Tuesday, February 19, 2013

Online learning and law schools

An editorial in today's New York Times appropriately cautions against a wholesale, reflexive move toward online courses in higher education, and the caution is especially appropriate in the context of legal education.

As anyone following developments in legal education knows, law schools are, like other components of higher education, scrambling to find ways to cut skyrocketing costs.  I'd be surprised if many law schools don't consider increased reliance on online courses as a cost-cutting measure.  But many of the drawbacks of online education are magnified in the law school context.

The Times editorial mentions one such drawback:  the inability of at-risk students to get individualized attention from instructors in an online-only format.  Law schools, particularly (but not exclusively) those outside the "elite" top twenty or thirty, have at-risk students just like undergraduate institutions do.  These students often are surprised to find themselves at risk; most law students performed well in undergrad.  But learning the law is a challenging and unfamiliar process, very different from most undergraduate programs, and many previously strong students have trouble with it.  The best way to overcome those difficulties usually is to meet face-to-face with professors and academic support personnel; another good technique is to form study groups with fellow students.  None of these steps is easy to take in an online-only world.

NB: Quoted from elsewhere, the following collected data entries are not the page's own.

(** ** Correctness *)

(** C4. A semaphore never gives out more than it has: in every state that any
    interleaving of any threads reaches, on one processor or several, the
    counter is the initial value plus what was returned minus what the calls of [acquire]
    that returned true asked for, and minus what the calls asked for whose [tryAcquire]
    has succeeded and that are about to return true; it is not negative.  So what
    the successful calls got was there: initially, or returned since. *)
Theorem semaphore_conserves w smp evts c0 s g r :
  0 < w -> 0 <= c0 < 2 ^ (w - 1) -> reach w smp evts c0 s g r ->
  m_Counter s = c0 + r - g - in_flight s /\ 0 <= m_Counter s /\ 0 <= in_flight s /\ 0 <= g <= c0 + r /\
  ((forall t, claimed (pc_of t s) = 0) -> m_Counter s = c0 + r - g).
Proof.
  intros Hw H0 Hr. destruct (reach_counted w smp evts c0 s g r Hw H0 Hr) as [E Hc Hg Hp].
  pose proof (in_flight_nonneg w s Hp). split_and!; try lia. intros Hq. rewrite E, (in_flight_zero s Hq). lia.
Qed.

Lemma reach_up w c0 s g r :
  0 < w -> 0 <= c0 < 2 ^ (w - 1) -> reach w false false c0 s g r -> UpInv s.
Proof.
  intros Hw H0 Hr. induction Hr as [|s g r t a s' Hr IH Hl Hst Hb].
  - assert (E : forall t, pc_of t (new_semaphore c0) = Outside) by (intros t; unfold pc_of; simpl; by rewrite lookup_empty).
    split; try (intros t n; rewrite E); try (intros t n v; rewrite E); try (intros t; rewrite E); try done.
    by intros [?|?].
  - destruct (reach_counted w false false c0 s g r Hw H0 Hr) as [E Hc Hg Hp].
    pose proof (in_flight_nonneg w s Hp). eapply up_step; [exact Hw|exact Hc|exact Hp| |exact IH|exact Hst]. lia.
Qed.

(** A thread inside a call that is not asleep can go on, unless it waits for
    the lock; the holder of the lock always can. *)
Lemma go_enabled w s t :
  UpInv s -> may_run false t s = true -> (exists u, will_wake (pc_of t s) u) \/ holds (pc_of t s) = true ->
  (m_BeingModified s = None \/ holds (pc_of t s) = true) ->
  exists s', step w false false t Go s = Some s'.
Proof.
  intros H Hrun Hp Hl. unfold step. rewrite Hrun. unfold act, if_free.
  destruct (pc_of t s) as [|k n|k n v|n|n|n|n|n|n|n i|n|n|b|n| | |[|u l]] eqn:Ep; try (by destruct Hp as [[? []]|[=]]); eauto.
  - destruct (_ =? _); eauto.
  - destruct Hl as [->|[=]]. eauto.
Qed.

(** C5. No lost wake-up on one processor, while no events are delivered: when a
    thread sleeps although the counter covers its request, a release in
    progress has yet to wake it; that release can go on unless a thread holds
    the lock, and then that thread can.  In particular, once no release is in
    progress every sleeper asks for more than there is. *)
Theorem semaphore_no_lost_wakeup w c0 s g r t n :
  0 < w -> 0 <= c0 < 2 ^ (w - 1) -> reach w false false c0 s g r ->
  pc_of t s = Asleep n -> n <= m_Counter s ->
  exists u, will_wake (pc_of u s) t /\
    exists v s', (v = u \/ m_BeingModified s = Some v) /\ step w false false v Go s = Some s'.
Proof.
  intros Hw H0 Hr Ht Hn. pose proof (reach_up w c0 s g r Hw H0 Hr) as H.
  destruct (up_asleep s H t n Ht) as [?|[u Hu]]; [lia|]. exists u. split; [done|].
  destruct (m_BeingModified s) as [h|] eqn:Eh.
  - destruct (go_enabled w s h H) as [s' Hs'].
    + unfold may_run. rewrite Eh. apply same_tid_refl.
    + right. by apply (up_holder s H).
    + right. by apply (up_holder s H).
    + exists h, s'. split; [by right|done].
  - destruct (go_enabled w s u H) as [s' Hs'].
    + unfold may_run. by rewrite Eh.
    + left. eauto.
    + by left.
    + exists u, s'. split; [by left|done].
Qed.

(** ** Witnesses *)

Local Open Scope positive_scope.

Fixpoint goes (t : tid) (n : nat) : list (tid * action) :=
  match n with O => [] | S n' => (t, Go) :: goes t n' end.

(** Executing a schedule gives reachable states. *)
Fixpoint tally (w : Z) (smp evts : bool) (tr : list (tid * action)) (s : Semaphore) (g r : Z) :
    option (Semaphore * Z * Z) :=
  match tr with
  | [] => Some (s, g, r)
  | (t, a) :: tr' =>
      match step w smp evts t a s with
      | Some s' => tally w smp evts tr' s' (g + grants t s s') (r + supplies t a s)
      | None => None
      end
  end%Z.

Definition legalb (w : Z) (a : action) : bool :=
  match a with CallAcquire n => (0 <? n) && (n <? 2 ^ (w - 1)) | CallRelease n => 0 <? n | _ => true end%Z.

Fixpoint within (w : Z) (smp evts : bool) (c0 : Z) (tr : list (tid * action)) (s : Semaphore) (r : Z) : bool :=
  match tr with
  | [] => true
  | (t, a) :: tr' =>
      legalb w a && (c0 + (r + supplies t a s) <? 2 ^ (w - 1)) &&
      match step w smp evts t a s with
      | Some s' => within w smp evts c0 tr' s' (r + supplies t a s)
      | None => true
      end
  end%Z.

Lemma tally_reach w smp evts c0 tr : forall s g r s' g' r',
  reach w smp evts c0 s g r -> within w smp evts c0 tr s r = true ->
  tally w smp evts tr s g r = Some (s', g', r') -> reach w smp evts c0 s' g' r'.
Proof.
  induction tr as [|[t a] tr IH]; intros s g r s' g' r' Hr Hw; simpl; [by intros [= <- <- <-]|].
  simpl in Hw. destruct (step w smp evts t a s) as [s1|] eqn:E; [|done].
  apply andb_true_iff in Hw as [Hl Hw]. apply andb_true_iff in Hl as [Hl Hb].
  apply IH; [|done]. eapply reach_step; [done| |done|by apply Z.ltb_lt].
  destruct a; try done; simpl in *; lia.
Qed.

(** Thread 1 sleeps for two items; thread 2 returns two and has taken the queue. *)
Definition waking_run : list (tid * action) :=
  (1, CallAcquire 2%Z) :: goes 1 6 ++ (2, CallRelease 2%Z) :: goes 2 3.

Definition waking : Semaphore := mkSemaphore 2 None [] (<[2 := RelWake [1]]> (<[1 := Asleep 2]> ∅)).

Lemma waking_reached : reach 32 false false 0 waking 0 2.
Proof.
  apply (tally_reach 32 false false 0 waking_run (new_semaphore 0) 0 0); [constructor|by vm_compute|by vm_compute].
Qed.

Lemma semaphore_conserves_witness : m_Counter waking = (0 + 2 - 0 - in_flight waking)%Z /\ (0 <= 0 <= 0 + 2)%Z.
Proof.
  destruct (semaphore_conserves 32 false false 0 waking 0 2) as (H1 & _ & _ & H2 & _); [lia|by vm_compute|exact waking_reached|].
  split; [exact H1|exact H2].
Defined.

Lemma semaphore_no_lost_wakeup_witness :
  exists u, will_wake (pc_of u waking) 1 /\
    exists v s', (v = u \/ m_BeingModified waking = Some v) /\ step 32 false false v Go waking = Some s'.
Proof.
  apply (semaphore_no_lost_wakeup 32 0 waking 0 2 1 2); [lia|by vm_compute|exact waking_reached|by vm_compute|by vm_compute].
Defined.

(** ** Lost wake-ups *)

Definition asleep_with (t : tid) (r : option Semaphore) : option (pc * Z * list tid * pc) :=
  match r with Some s => Some (pc_of t s, m_Counter s, m_Queue s, pc_of 2 s) | None => None end.

(** Two processors: [release] adds to the counter and reads the length of the
    queue between the last [tryAcquire] of thread 1 and its [pushBack]. *)
Example smp_lost_wakeup :
  asleep_with 1 (run 32 true false
    ((1, CallAcquire 1%Z) :: goes 1 13 ++ (2, CallRelease 1%Z) :: goes 2 2 ++ goes 1 2) (new_semaphore 0))
  = Some (Asleep 1, 1%Z, [1], Outside).
Proof. by vm_compute. Qed.

(** Two processors: [tryAcquire] reports failure when its compare-and-swap
    loses to another acquisition, although an item is left; thread 1 sleeps
    with the counter at 1. *)
Example smp_cas_lost :
  asleep_with 1 (run 32 true false
    ((1, CallAcquire 1%Z) :: goes 1 12 ++ (2, CallRelease 2%Z) :: goes 2 2 ++ goes 1 1 ++
     (2, CallAcquire 1%Z) :: goes 2 3 ++ goes 1 3) (new_semaphore 0))
  = Some (Asleep 1, 1%Z, [1], Outside).
Proof. by vm_compute. Qed.

(** One processor: when an event is pending [sleep] drops the lock after thread
    1 has queued itself, handles the event, and goes to sleep without looking
    at the counter again; a release in between finds thread 1 awake. *)
Example event_lost_wakeup :
  asleep_with 1 (run 32 false true
    ((1, CallAcquire 1%Z) :: goes 1 5 ++ (1, Pending) :: (2, CallRelease 1%Z) :: goes 2 4 ++ goes 1 2) (new_semaphore 0))
  = Some (Asleep 1, 1%Z, [1], Outside).
Proof. by vm_compute. Qed.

And there is another consideration that is, if not unique to law schools, then especially salient in that context.  Legal education, even in a large lecture course, typically is more interactive than undergraduate education, and for good reason.  In my first-year Civil Procedure and Constitutional Law courses, for example, I spend a lot of class time calling on students without advance notice and asking them questions relating to the cases and other materials we have read.  The point of this technique -- often (and sometimes pejoratively) called "the Socratic method" -- is fourfold.

First, I want to make the presentation of the material more interesting by teasing out the central points interactively rather than declaring them didactically.  If the Socratic method is done well, not only the student "on call" but the other students in the classroom will try to think of answers to the questions the instructor poses and will attempt to predict where the instructor is going with a line of questioning.  This is a kind of active learning that I believe is more effective, most of the time, than passively listening to a lecture and taking notes.

Second, I want to give students experience thinking on their feet under pressure -- something virtually every lawyer will be called upon to do in practice, some of them quite regularly indeed.

Third, I want the students to know they're not alone in their frequent confusion.  When an on-call student struggles a bit (maybe a lot) with an answer, other struggling students realize there's nothing wrong with the process of struggle:  Everyone goes through it.  Of course this benefit too depends entirely on doing Socratic right; an instructor who humiliates a struggling student sends the message that struggle is unacceptable rather than a natural part of learning.

And fourth -- particularly in my first-year courses -- I want the students to get the message that preparation is essential.  An unprepared student will be embarrassed if he or she is called on, and that's not a bad thing.  Lawyers, after all, can't go to court or attend a meeting with a client unprepared.  Better to be momentarily embarrassed in front of a sympathetic group of fellow students than to cost your client a case or your firm a client.

None of these goals can be achieved to anywhere near the same degree in an online format, at least not until "virtual classroom" technology makes dramatic improvements.  Which is not to say that online instruction won't work for some aspects of the law-school curriculum -- specialized upper-level courses, perhaps.  But it is to suggest that law schools should strongly resist the trend toward online education in the context of first-year and other building-block courses.  To take these courses out of the live classroom would be to drain them of much of their value in training future lawyers.